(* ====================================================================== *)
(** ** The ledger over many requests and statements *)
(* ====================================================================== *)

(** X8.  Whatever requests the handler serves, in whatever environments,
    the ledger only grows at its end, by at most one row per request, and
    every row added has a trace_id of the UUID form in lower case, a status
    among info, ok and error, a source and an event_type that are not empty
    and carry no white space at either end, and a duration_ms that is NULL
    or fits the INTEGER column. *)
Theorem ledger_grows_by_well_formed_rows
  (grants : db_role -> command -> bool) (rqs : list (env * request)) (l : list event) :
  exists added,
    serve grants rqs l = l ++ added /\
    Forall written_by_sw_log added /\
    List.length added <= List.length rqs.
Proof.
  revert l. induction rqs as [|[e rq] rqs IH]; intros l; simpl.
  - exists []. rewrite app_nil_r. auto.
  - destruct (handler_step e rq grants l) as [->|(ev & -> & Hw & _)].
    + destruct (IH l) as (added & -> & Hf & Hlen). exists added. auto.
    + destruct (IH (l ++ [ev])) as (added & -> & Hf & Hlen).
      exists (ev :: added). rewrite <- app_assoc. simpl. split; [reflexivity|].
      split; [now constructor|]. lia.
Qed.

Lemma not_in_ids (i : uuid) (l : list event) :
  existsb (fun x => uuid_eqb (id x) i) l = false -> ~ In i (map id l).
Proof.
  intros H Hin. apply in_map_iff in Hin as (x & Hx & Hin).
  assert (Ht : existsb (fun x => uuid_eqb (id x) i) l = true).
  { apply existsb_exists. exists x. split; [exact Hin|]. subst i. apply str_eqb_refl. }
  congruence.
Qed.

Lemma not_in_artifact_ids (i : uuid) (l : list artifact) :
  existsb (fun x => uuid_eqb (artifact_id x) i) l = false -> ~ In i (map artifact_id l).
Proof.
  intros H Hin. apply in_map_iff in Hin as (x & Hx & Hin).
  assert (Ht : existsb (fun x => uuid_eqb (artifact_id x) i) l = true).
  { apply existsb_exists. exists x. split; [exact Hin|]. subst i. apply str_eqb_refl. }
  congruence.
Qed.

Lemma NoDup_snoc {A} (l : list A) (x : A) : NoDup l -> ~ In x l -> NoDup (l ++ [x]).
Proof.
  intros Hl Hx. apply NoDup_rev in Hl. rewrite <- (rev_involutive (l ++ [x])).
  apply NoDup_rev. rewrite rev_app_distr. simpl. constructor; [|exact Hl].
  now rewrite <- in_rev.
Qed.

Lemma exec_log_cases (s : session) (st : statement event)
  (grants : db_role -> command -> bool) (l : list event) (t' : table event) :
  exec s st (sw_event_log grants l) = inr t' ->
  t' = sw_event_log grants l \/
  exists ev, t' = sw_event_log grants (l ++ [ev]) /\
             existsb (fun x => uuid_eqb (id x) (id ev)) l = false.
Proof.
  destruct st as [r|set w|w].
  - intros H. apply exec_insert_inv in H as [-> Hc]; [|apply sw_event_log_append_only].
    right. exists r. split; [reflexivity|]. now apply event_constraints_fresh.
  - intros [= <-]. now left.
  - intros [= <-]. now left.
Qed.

● ● ● ● ● ● ●

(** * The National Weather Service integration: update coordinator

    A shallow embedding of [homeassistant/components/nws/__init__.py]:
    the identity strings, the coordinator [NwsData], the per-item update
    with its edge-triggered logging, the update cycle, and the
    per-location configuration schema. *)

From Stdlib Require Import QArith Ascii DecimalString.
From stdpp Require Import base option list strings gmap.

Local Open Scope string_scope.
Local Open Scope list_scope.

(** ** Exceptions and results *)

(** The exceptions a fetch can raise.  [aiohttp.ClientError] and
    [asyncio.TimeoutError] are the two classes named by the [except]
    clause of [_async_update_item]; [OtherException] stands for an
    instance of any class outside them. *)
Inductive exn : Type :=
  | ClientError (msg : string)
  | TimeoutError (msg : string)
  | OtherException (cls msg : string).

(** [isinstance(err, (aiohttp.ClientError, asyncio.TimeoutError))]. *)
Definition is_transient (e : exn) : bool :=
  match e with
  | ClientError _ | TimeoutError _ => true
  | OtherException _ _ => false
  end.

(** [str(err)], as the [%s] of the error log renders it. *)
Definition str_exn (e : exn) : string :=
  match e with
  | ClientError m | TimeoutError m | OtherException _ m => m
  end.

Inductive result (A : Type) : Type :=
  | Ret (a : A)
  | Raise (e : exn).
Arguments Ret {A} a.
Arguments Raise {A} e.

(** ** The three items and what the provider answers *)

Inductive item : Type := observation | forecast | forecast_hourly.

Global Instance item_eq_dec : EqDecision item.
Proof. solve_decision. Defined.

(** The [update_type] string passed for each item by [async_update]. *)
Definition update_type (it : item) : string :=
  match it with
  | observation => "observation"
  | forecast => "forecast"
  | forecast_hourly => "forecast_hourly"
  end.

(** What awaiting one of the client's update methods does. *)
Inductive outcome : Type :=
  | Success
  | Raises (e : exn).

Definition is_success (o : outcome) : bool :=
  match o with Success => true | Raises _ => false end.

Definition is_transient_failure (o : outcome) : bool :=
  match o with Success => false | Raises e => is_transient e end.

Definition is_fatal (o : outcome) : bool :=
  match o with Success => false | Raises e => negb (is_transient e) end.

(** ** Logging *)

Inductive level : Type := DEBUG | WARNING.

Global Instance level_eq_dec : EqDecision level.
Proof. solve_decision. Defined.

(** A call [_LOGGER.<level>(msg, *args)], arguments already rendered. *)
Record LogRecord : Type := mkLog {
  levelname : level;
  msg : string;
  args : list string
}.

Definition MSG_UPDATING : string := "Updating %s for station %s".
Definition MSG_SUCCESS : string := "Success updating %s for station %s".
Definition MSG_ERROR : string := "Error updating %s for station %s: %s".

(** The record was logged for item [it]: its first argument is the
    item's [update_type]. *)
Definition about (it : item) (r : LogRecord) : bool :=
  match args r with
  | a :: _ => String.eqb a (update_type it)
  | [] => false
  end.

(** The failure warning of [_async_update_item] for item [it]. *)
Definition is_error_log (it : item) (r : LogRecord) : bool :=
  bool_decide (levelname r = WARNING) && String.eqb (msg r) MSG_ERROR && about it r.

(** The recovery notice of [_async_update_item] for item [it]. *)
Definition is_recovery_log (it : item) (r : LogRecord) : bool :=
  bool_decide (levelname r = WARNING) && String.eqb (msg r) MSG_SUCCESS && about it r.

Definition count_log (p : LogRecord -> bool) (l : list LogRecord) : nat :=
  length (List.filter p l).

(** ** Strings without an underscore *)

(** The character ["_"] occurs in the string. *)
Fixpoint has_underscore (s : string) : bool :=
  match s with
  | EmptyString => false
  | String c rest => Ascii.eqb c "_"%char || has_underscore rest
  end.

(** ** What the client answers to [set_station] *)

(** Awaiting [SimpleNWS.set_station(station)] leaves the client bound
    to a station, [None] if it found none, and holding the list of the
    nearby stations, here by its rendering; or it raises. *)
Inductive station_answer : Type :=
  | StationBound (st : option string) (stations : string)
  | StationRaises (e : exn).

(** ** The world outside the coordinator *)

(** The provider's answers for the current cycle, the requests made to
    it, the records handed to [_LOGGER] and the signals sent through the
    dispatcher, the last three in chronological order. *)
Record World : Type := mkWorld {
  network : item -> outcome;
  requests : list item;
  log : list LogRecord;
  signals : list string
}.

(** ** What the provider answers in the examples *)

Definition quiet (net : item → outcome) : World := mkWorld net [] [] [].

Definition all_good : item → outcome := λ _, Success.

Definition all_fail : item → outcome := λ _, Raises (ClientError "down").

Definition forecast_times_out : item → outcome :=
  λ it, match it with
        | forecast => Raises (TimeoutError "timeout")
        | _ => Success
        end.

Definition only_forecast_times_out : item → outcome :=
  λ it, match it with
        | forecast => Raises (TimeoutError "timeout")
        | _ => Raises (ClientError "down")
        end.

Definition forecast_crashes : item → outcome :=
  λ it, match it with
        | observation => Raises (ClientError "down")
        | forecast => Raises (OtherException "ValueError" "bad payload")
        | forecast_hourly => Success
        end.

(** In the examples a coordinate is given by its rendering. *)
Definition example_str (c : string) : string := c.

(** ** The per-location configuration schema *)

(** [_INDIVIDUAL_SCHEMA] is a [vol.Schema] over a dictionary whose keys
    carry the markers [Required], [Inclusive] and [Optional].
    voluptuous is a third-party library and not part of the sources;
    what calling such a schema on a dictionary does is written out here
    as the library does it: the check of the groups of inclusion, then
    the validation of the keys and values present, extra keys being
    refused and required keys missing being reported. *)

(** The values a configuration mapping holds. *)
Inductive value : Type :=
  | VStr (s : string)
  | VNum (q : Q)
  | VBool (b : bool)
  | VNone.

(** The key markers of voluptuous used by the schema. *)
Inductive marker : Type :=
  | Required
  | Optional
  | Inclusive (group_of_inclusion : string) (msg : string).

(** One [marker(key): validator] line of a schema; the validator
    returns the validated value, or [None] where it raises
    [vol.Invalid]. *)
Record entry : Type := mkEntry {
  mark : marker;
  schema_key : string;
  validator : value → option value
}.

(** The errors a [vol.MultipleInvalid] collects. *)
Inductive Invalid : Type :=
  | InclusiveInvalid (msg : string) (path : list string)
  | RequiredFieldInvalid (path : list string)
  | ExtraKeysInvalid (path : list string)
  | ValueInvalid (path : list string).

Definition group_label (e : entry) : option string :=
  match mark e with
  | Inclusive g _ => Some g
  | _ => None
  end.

● ● ● ● ● ● ●

• [REQUIREMENT] What lines hold the string "From"? Pick them out of the data.

• [EXPECTED ANSWER]
From Stdlib Require Import QArith Ascii DecimalString.
From stdpp Require Import base option list strings gmap.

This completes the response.